The incidence of OASIS in the UK is 2.9%. Although OASIS is uncommon, the rate of OASIS in
singleton, cephalic and first vaginal deliveries, has reportedly tripled from 1.8% to 5.9%
from 2000 to 2012. This may, however, be secondary to better detection of these injuries
following improvements in education, training and the utilization of a standardized
classification system for perineal tears. To address the rising OASI rates, the OASI care
bundle was introduced which primarily focused on interventions in the antenatal period to
reduce the incidence of OASIS. Prevention of OASIS, however, will not always be possible,
even with the best efforts of care. Therefore, focus should also be placed on the optimal
management of these patients' post-partum.
The RCOG (royal college of obstetricians and gynaecologists) guidance states that clinicians
should diagnose an OASI at the time of delivery by meticulous inspection of the perineum,
which should include a digital rectal examination. Referral to a colorectal specialist should
be considered in those who are symptomatic of incontinence. However, in the absence of a
standardised national pathway, the provision of healthcare appears to rely heavily on the
availability of resources, a clinician's discretion and ultimately a 'postcode lottery'.

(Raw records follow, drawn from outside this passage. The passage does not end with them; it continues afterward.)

Inductive reachable (WINSTORE_APP : bool) : timer_state -> Prop :=
| reachable_initial : reachable WINSTORE_APP initial_timers
| reachable_step st st' :
    reachable WINSTORE_APP st -> step WINSTORE_APP st st' ->
    reachable WINSTORE_APP st'.

End Timer.

(** ** Inputs used in the examples below *)

Module Examples.

(** A four-byte word holding 1 at address 100, and an expected value 0 at
    address 200. *)
Definition flag_memory : gmap Z Z := {[ 100 := 1 ]}.

(** A joinable thread blocked on the word at address 64. *)
Definition waiting_thread : Cancel.vlc_thread :=
  {| Cancel.id := 7; Cancel.killable := true; Cancel.killed := false;
     Cancel.cleaners := []; Cancel.entry := 0; Cancel.data := 0;
     Cancel.wait_addr := 64 |}.

(** A thread the runtime did not create. *)
Definition main_thread_world : Cancel.world :=
  {| Cancel.self := None; Cancel.memory := ∅ |}.

(** A cancellable thread with a pending kill and one cleanup handler. *)
Definition killed_thread : Cancel.vlc_thread :=
  {| Cancel.id := 7; Cancel.killable := true; Cancel.killed := true;
     Cancel.cleaners := [ {| Cancel.proc := 1; Cancel.cleanup_data := 0 |} ];
     Cancel.entry := 0; Cancel.data := 5; Cancel.wait_addr := 0 |}.

Definition killed_world : Cancel.world :=
  {| Cancel.self := Some killed_thread; Cancel.memory := ∅ |}.

(** A handler that reaches a cancellation point: it calls [vlc_testcancel]. *)
Definition reentrant_proc (_ : Z)
    (testcancel : Cancel.world -> outcome Cancel.world) (_ : Z)
    (w : Cancel.world) : outcome Cancel.world :=
  testcancel w.

(** A handler that stores 1 at the address it is given. *)
Definition marking_proc (_ : Z)
    (_ : Cancel.world -> outcome Cancel.world) (data : Z)
    (w : Cancel.world) : outcome Cancel.world :=
  Returned {| Cancel.self := Cancel.self w;
              Cancel.memory := <[data := 1]> (Cancel.memory w) |}.

(** A static mutex held by another thread. *)
Definition held_static_mutex : Cancel.vlc_mutex_t :=
  {| Cancel.dynamic := false; Cancel.locked := true; Cancel.contention := 0 |}.

(** The holder releases the mutex during the first sleep. *)
Definition released_after_one_wait : list Cancel.wakeup :=
  [ {| Cancel.cancel_arrives := false; Cancel.still_locked := false |} ].
(** * CameraManager (admin.js): a shallow embedding of the page controller

    The repository ships two variants of the controller, [src/admin.js]
    and [src/up/admin.js].  Every function embedded below
    ([updateButtonStates], [handleControlAction], [startStatusPolling],
    [updateStatusDisplay], [initVideoStream] with its error listener,
    [destroyVideoStream], [renderCameraGrid], [createCameraCard],
    [renderCameraCard], the add-camera listener and [initialLoadCameras])
    is textually the same in both; the variants differ in the Hls tuning
    options and in the event that triggers [video.play()], neither of which
    is state of the controller.

    Conventions of the embedding.
    - A JavaScript string is a Rocq [string] whose characters are UTF-16
      code units below 256.
    - The DOM is kept as the data the controller reads back: the cards of
      [#camera-grid] in document order, the value of [#new-camera-id], the
      text of [#active-cam-count], and the notifications appended to
      [#notifications].
    - The controller interpolates camera ids into CSS selectors and into the
      markup of a card.  The embedding follows the source for the ids on
      which such a selector is a plain id selector that can only select a
      card, the ids that satisfy [selector_safe] below: there
      [document.querySelector('#camera-' + id)] is the first card whose id
      is [camera-<id>].  For other ids the browser may return null, throw a
      SyntaxError or select another element; these cases are outside the
      embedding, and every property whose statement depends on what a
      selector returns has the safety of the ids as a hypothesis
      ([page_safe], [safely_reachable]).
    - An [async] function is split at its [await] into the part that sends
      the request and the part that resumes on the outcome, which is an
      argument of the latter; the two are separate events of the page, and
      the function named as in the source is their composition.
    - Calls into collaborators ([fetch], [alert], the Hls player) are
      recorded in logs carried by the page state.
    - [loadRecordings], [initSystemMonitoring] and [updateSystemInfo] only
      render server data and are not embedded; [console] output is left
      out. *)

From stdpp Require Import base strings list gmap.
From Stdlib Require Import Ascii String ZArith.

Local Open Scope string_scope.
Local Open Scope list_scope.
(** * pygovee: the bluetooth command pipeline of [lightstrip_ble.py]

    A shallow embedding of [BLEController] (frame construction, the public
    commands, the blocking contract) and of [_BLEThread.work] (the worker
    that drains the queue and sends keep-alive frames), with the properties
    of the natural-language specification stated over it.

    Conventions.
    - A Python [int] is a [Z]; a [bytes] object is a list of [Byte.byte];
      a frame on the wire is a list of [Z], each in [0..255].
    - A Python [float] is a binary64 primitive float; [round] is the
      built-in of Python 3 (nearest integer, ties to even).
    - A reading of [time()] is a binary64 float, and [prev_time + 3] is
      the binary64 sum, rounded as Python rounds it.
    - The caller threads and the worker thread interleave at the
      granularity of the operations on the shared objects ([Queue.put],
      [Queue.get_nowait], [Queue.task_done], [Queue.join], the [stop] and
      [ready] attributes), each of which is atomic in CPython. *)

From Stdlib Require Import ZArith List Lia Bool String QArith Floats.
From stdpp Require Import list.
Import ListNotations.
Open Scope Z_scope.
Set Warnings "-register-all".

(* ================================================================== *)
(** ** Python values and exceptions *)
(* ================================================================== *)

Module Py.
(** The text ["A, B, ..."] written from segments splits at its commas
    into the first segment and the others, each after one space. *)
Lemma split_join_segments (x : string) (l : list string) :
  Forall segment (x :: l) ->
  split comma (join ", " (x :: l)) = x :: map (fun s => " " ++ s) l.
Proof.
  revert x. induction l as [|y l IH]; intros x H.
  - inversion H as [|? ? [_ [Hx _]] _]; subst. simpl. now apply split_no_comma.
  - inversion H as [|? ? [_ [Hx _]] Hl]; subst.
    change (join ", " (x :: y :: l))
      with (x ++ String comma (String " " (join ", " (y :: l)))).
    rewrite (split_app_comma _ _ Hx). f_equal.
    destruct (split_cons_other " " (join ", " (y :: l)) eq_refl) as [h [t [E1 E2]]].
    rewrite E2. rewrite (IH y Hl) in E1. injection E1 as <- <-. reflexivity.
Qed.

Lemma join_segments_nonempty (x : string) (l : list string) :
  segment x -> join ", " (x :: l) <> EmptyString.
Proof.
  intros [Hx _]. destruct l; simpl; [exact Hx |].
  destruct x; [congruence | discriminate].
Qed.

Lemma strip_join_segments (x : string) (l : list string) :
  Forall segment (x :: l) -> strip (join ", " (x :: l)) = join ", " (x :: l).
Proof.
  intros H. unfold strip.
  assert (HL : lstrip (join ", " (x :: l)) = join ", " (x :: l)).
  { inversion H as [|? ? [Hne [_ [Hlx _]]] _]; subst.
    destruct l; simpl; [exact Hlx |]. now apply lstrip_fixed_app. }
  rewrite HL. clear HL. revert x H.
  induction l as [|y l IH]; intros x H.
  - inversion H as [|? ? [_ [_ [_ Hr]]] _]; subst. exact Hr.
  - inversion H as [|? ? _ Hl]; subst.
    assert (Hy : segment y) by now inversion Hl.
    change (join ", " (x :: y :: l)) with (x ++ ", " ++ join ", " (y :: l)).
    pose proof (join_segments_nonempty y l Hy) as Hne.
    rewrite rstrip_app_nonempty.
    + rewrite rstrip_app_nonempty; rewrite (IH y Hl); [reflexivity | exact Hne].
    + rewrite rstrip_app_nonempty; rewrite (IH y Hl); [| exact Hne].
      discriminate.
Qed.

(** The extractor's segment list of a label written ["A, B, ..."] from
    segments is the list of those segments. *)
Lemma label_parts_join_segments (x : string) (l : list string) :
  Forall segment (x :: l) ->
  label_parts (strip (join ", " (x :: l))) = x :: l.
Proof.
  intros H. rewrite (strip_join_segments x l H).
  unfold label_parts. rewrite (split_join_segments x l H).
  inversion H as [|? ? Hx Hl]; subst. cbn [filter].
  rewrite (segment_strip x Hx), (segment_truthy x Hx). cbn [map].
  rewrite (segment_strip x Hx). f_equal.
  clear H Hx. induction Hl as [|y l Hy _ IH]; [reflexivity |].
  cbn [map filter]. rewrite (segment_strip_space y Hy), (segment_truthy y Hy).
  cbn [map]. now rewrite (segment_strip_space y Hy), IH.
Qed.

Indeed, while some trusts may have the necessary provisions in place to support mothers with
OASIS, in other areas, women may be left to fend for themselves.
Moreover, the stigma and shame associated with sustaining such an injury may perpetuate the
difficulty in seeking medical attention, even in the most motivated patients, thereby
producing a population of silent sufferers, who are stuck in a pervasive pattern of shame,
embarrassment and inevitably, melancholy.
There may also be the erroneous belief among healthcare professionals, that these symptoms
would settle on their own and this may be communicated to the afflicted individual who may be
reassured by this information. Although 60-80% of women are asymptomatic at one year, some
remain symptomatic, with devastating consequences on their quality of life. Further, patients
with an asymptomatic injury ought to be counselled regarding the risk of incontinence in
later life, secondary to advancing age and hormonal influence on pelvic floor function as
well as the added impact of future deliveries. When discussing mode of delivery for future
pregnancies, it should be highlighted that although an elective caesarean section may protect
against an anal sphincter injury, it may not prevent pudendal neuropathy which may also
contribute to symptoms of incontinence.